[Start of section]

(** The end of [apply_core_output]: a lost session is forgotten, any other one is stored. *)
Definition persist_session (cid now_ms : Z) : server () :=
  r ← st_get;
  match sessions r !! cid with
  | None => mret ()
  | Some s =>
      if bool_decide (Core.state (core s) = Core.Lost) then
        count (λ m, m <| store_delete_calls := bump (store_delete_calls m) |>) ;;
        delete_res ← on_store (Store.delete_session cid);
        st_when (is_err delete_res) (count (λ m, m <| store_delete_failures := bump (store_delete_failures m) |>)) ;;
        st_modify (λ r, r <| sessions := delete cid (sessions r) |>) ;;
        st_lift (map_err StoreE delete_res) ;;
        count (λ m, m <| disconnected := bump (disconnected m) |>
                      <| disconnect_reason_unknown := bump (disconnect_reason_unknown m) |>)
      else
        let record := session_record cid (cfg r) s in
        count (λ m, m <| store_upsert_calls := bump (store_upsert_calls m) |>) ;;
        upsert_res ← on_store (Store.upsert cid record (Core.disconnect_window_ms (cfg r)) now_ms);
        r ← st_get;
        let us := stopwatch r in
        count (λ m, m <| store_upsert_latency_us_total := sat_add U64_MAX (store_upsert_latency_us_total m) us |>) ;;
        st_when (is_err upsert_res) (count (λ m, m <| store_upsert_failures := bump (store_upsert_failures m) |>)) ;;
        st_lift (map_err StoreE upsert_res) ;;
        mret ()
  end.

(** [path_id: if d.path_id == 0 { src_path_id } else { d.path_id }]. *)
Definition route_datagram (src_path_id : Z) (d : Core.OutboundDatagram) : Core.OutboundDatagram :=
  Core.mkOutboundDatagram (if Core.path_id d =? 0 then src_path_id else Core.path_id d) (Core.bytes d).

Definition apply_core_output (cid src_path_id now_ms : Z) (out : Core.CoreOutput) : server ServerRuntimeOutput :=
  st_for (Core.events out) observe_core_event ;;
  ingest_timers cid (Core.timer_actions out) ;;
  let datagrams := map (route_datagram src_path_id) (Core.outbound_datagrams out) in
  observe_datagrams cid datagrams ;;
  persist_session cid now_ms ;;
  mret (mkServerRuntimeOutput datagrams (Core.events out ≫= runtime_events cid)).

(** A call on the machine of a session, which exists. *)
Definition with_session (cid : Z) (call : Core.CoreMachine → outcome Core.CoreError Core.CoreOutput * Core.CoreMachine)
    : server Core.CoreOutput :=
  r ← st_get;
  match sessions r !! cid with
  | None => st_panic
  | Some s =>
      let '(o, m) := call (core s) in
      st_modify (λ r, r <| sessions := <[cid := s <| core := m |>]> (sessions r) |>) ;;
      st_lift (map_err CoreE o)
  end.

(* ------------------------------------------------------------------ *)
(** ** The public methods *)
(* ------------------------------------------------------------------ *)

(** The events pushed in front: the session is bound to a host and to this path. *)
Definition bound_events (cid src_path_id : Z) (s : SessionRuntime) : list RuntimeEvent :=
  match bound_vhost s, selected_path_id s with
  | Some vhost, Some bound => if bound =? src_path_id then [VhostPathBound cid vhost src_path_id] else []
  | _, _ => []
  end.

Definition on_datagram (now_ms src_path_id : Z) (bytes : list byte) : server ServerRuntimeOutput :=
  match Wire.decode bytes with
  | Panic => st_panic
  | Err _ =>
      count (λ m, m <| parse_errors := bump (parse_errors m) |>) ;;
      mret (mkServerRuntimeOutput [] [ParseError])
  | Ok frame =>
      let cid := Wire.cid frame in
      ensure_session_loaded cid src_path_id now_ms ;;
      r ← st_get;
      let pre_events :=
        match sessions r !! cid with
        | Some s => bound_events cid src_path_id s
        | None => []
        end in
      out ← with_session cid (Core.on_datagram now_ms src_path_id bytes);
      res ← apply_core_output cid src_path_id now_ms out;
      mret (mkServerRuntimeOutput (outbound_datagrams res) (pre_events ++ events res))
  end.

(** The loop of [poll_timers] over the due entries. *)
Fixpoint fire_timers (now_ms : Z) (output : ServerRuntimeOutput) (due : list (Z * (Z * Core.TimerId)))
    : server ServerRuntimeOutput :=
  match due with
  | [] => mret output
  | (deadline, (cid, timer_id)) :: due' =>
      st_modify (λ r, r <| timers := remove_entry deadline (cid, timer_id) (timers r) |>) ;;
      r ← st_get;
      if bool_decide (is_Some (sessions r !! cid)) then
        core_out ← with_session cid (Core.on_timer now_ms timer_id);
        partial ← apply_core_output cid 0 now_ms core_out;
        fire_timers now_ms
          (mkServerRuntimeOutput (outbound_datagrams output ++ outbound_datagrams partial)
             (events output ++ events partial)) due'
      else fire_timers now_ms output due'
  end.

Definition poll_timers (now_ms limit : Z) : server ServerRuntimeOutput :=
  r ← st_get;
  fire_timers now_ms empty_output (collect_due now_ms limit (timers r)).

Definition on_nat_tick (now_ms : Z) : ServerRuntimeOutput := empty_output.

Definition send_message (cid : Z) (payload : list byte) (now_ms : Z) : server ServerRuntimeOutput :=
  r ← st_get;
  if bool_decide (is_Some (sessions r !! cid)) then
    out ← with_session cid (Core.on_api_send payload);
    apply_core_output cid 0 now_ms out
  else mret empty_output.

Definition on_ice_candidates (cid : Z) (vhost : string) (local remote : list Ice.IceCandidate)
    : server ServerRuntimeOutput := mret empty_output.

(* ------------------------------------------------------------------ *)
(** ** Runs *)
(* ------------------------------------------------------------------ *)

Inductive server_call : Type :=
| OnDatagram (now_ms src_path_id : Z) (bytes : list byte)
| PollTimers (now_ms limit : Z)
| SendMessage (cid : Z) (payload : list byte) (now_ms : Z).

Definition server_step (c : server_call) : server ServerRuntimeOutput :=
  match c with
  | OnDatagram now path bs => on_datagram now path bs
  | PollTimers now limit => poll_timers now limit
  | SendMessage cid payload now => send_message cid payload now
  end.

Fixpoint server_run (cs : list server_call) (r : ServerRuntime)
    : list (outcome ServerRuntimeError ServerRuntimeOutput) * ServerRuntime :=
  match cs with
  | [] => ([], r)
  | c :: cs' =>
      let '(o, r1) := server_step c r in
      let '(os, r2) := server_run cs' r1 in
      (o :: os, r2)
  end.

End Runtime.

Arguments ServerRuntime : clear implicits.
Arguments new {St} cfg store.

[End of section]

▸ Task prompt
Each line of the material is to be returned precisely as written.

▸ Task answer
(** The end of [apply_core_output]: a lost session is forgotten, any other one is stored. *)
Definition persist_session (cid now_ms : Z) : server () :=
  r ← st_get;
  match sessions r !! cid with
  | None => mret ()
  | Some s =>
      if bool_decide (Core.state (core s) = Core.Lost) then
        count (λ m, m <| store_delete_calls := bump (store_delete_calls m) |>) ;;
        delete_res ← on_store (Store.delete_session cid);
        st_when (is_err delete_res) (count (λ m, m <| store_delete_failures := bump (store_delete_failures m) |>)) ;;
        st_modify (λ r, r <| sessions := delete cid (sessions r) |>) ;;
        st_lift (map_err StoreE delete_res) ;;
        count (λ m, m <| disconnected := bump (disconnected m) |>
                      <| disconnect_reason_unknown := bump (disconnect_reason_unknown m) |>)
      else
        let record := session_record cid (cfg r) s in
        count (λ m, m <| store_upsert_calls := bump (store_upsert_calls m) |>) ;;
        upsert_res ← on_store (Store.upsert cid record (Core.disconnect_window_ms (cfg r)) now_ms);
        r ← st_get;
        let us := stopwatch r in
        count (λ m, m <| store_upsert_latency_us_total := sat_add U64_MAX (store_upsert_latency_us_total m) us |>) ;;
        st_when (is_err upsert_res) (count (λ m, m <| store_upsert_failures := bump (store_upsert_failures m) |>)) ;;
        st_lift (map_err StoreE upsert_res) ;;
        mret ()
  end.

(** [path_id: if d.path_id == 0 { src_path_id } else { d.path_id }]. *)
Definition route_datagram (src_path_id : Z) (d : Core.OutboundDatagram) : Core.OutboundDatagram :=
  Core.mkOutboundDatagram (if Core.path_id d =? 0 then src_path_id else Core.path_id d) (Core.bytes d).

Definition apply_core_output (cid src_path_id now_ms : Z) (out : Core.CoreOutput) : server ServerRuntimeOutput :=
  st_for (Core.events out) observe_core_event ;;
  ingest_timers cid (Core.timer_actions out) ;;
  let datagrams := map (route_datagram src_path_id) (Core.outbound_datagrams out) in
  observe_datagrams cid datagrams ;;
  persist_session cid now_ms ;;
  mret (mkServerRuntimeOutput datagrams (Core.events out ≫= runtime_events cid)).

(** A call on the machine of a session, which exists. *)
Definition with_session (cid : Z) (call : Core.CoreMachine → outcome Core.CoreError Core.CoreOutput * Core.CoreMachine)
    : server Core.CoreOutput :=
  r ← st_get;
  match sessions r !! cid with
  | None => st_panic
  | Some s =>
      let '(o, m) := call (core s) in
      st_modify (λ r, r <| sessions := <[cid := s <| core := m |>]> (sessions r) |>) ;;
      st_lift (map_err CoreE o)
  end.

(* ------------------------------------------------------------------ *)
(** ** The public methods *)
(* ------------------------------------------------------------------ *)

(** The events pushed in front: the session is bound to a host and to this path. *)
Definition bound_events (cid src_path_id : Z) (s : SessionRuntime) : list RuntimeEvent :=
  match bound_vhost s, selected_path_id s with
  | Some vhost, Some bound => if bound =? src_path_id then [VhostPathBound cid vhost src_path_id] else []
  | _, _ => []
  end.

Definition on_datagram (now_ms src_path_id : Z) (bytes : list byte) : server ServerRuntimeOutput :=
  match Wire.decode bytes with
  | Panic => st_panic
  | Err _ =>
      count (λ m, m <| parse_errors := bump (parse_errors m) |>) ;;
      mret (mkServerRuntimeOutput [] [ParseError])
  | Ok frame =>
      let cid := Wire.cid frame in
      ensure_session_loaded cid src_path_id now_ms ;;
      r ← st_get;
      let pre_events :=
        match sessions r !! cid with
        | Some s => bound_events cid src_path_id s
        | None => []
        end in
      out ← with_session cid (Core.on_datagram now_ms src_path_id bytes);
      res ← apply_core_output cid src_path_id now_ms out;
      mret (mkServerRuntimeOutput (outbound_datagrams res) (pre_events ++ events res))
  end.

(** The loop of [poll_timers] over the due entries. *)
Fixpoint fire_timers (now_ms : Z) (output : ServerRuntimeOutput) (due : list (Z * (Z * Core.TimerId)))
    : server ServerRuntimeOutput :=
  match due with
  | [] => mret output
  | (deadline, (cid, timer_id)) :: due' =>
      st_modify (λ r, r <| timers := remove_entry deadline (cid, timer_id) (timers r) |>) ;;
      r ← st_get;
      if bool_decide (is_Some (sessions r !! cid)) then
        core_out ← with_session cid (Core.on_timer now_ms timer_id);
        partial ← apply_core_output cid 0 now_ms core_out;
        fire_timers now_ms
          (mkServerRuntimeOutput (outbound_datagrams output ++ outbound_datagrams partial)
             (events output ++ events partial)) due'
      else fire_timers now_ms output due'
  end.

Definition poll_timers (now_ms limit : Z) : server ServerRuntimeOutput :=
  r ← st_get;
  fire_timers now_ms empty_output (collect_due now_ms limit (timers r)).

Definition on_nat_tick (now_ms : Z) : ServerRuntimeOutput := empty_output.

Definition send_message (cid : Z) (payload : list byte) (now_ms : Z) : server ServerRuntimeOutput :=
  r ← st_get;
  if bool_decide (is_Some (sessions r !! cid)) then
    out ← with_session cid (Core.on_api_send payload);
    apply_core_output cid 0 now_ms out
  else mret empty_output.

Definition on_ice_candidates (cid : Z) (vhost : string) (local remote : list Ice.IceCandidate)
    : server ServerRuntimeOutput := mret empty_output.

(* ------------------------------------------------------------------ *)
(** ** Runs *)
(* ------------------------------------------------------------------ *)

Inductive server_call : Type :=
| OnDatagram (now_ms src_path_id : Z) (bytes : list byte)
| PollTimers (now_ms limit : Z)
| SendMessage (cid : Z) (payload : list byte) (now_ms : Z).

Definition server_step (c : server_call) : server ServerRuntimeOutput :=
  match c with
  | OnDatagram now path bs => on_datagram now path bs
  | PollTimers now limit => poll_timers now limit
  | SendMessage cid payload now => send_message cid payload now
  end.

Fixpoint server_run (cs : list server_call) (r : ServerRuntime)
    : list (outcome ServerRuntimeError ServerRuntimeOutput) * ServerRuntime :=
  match cs with
  | [] => ([], r)
  | c :: cs' =>
      let '(o, r1) := server_step c r in
      let '(os, r2) := server_run cs' r1 in
      (o :: os, r2)
  end.

End Runtime.

Arguments ServerRuntime : clear implicits.
Arguments new {St} cfg store.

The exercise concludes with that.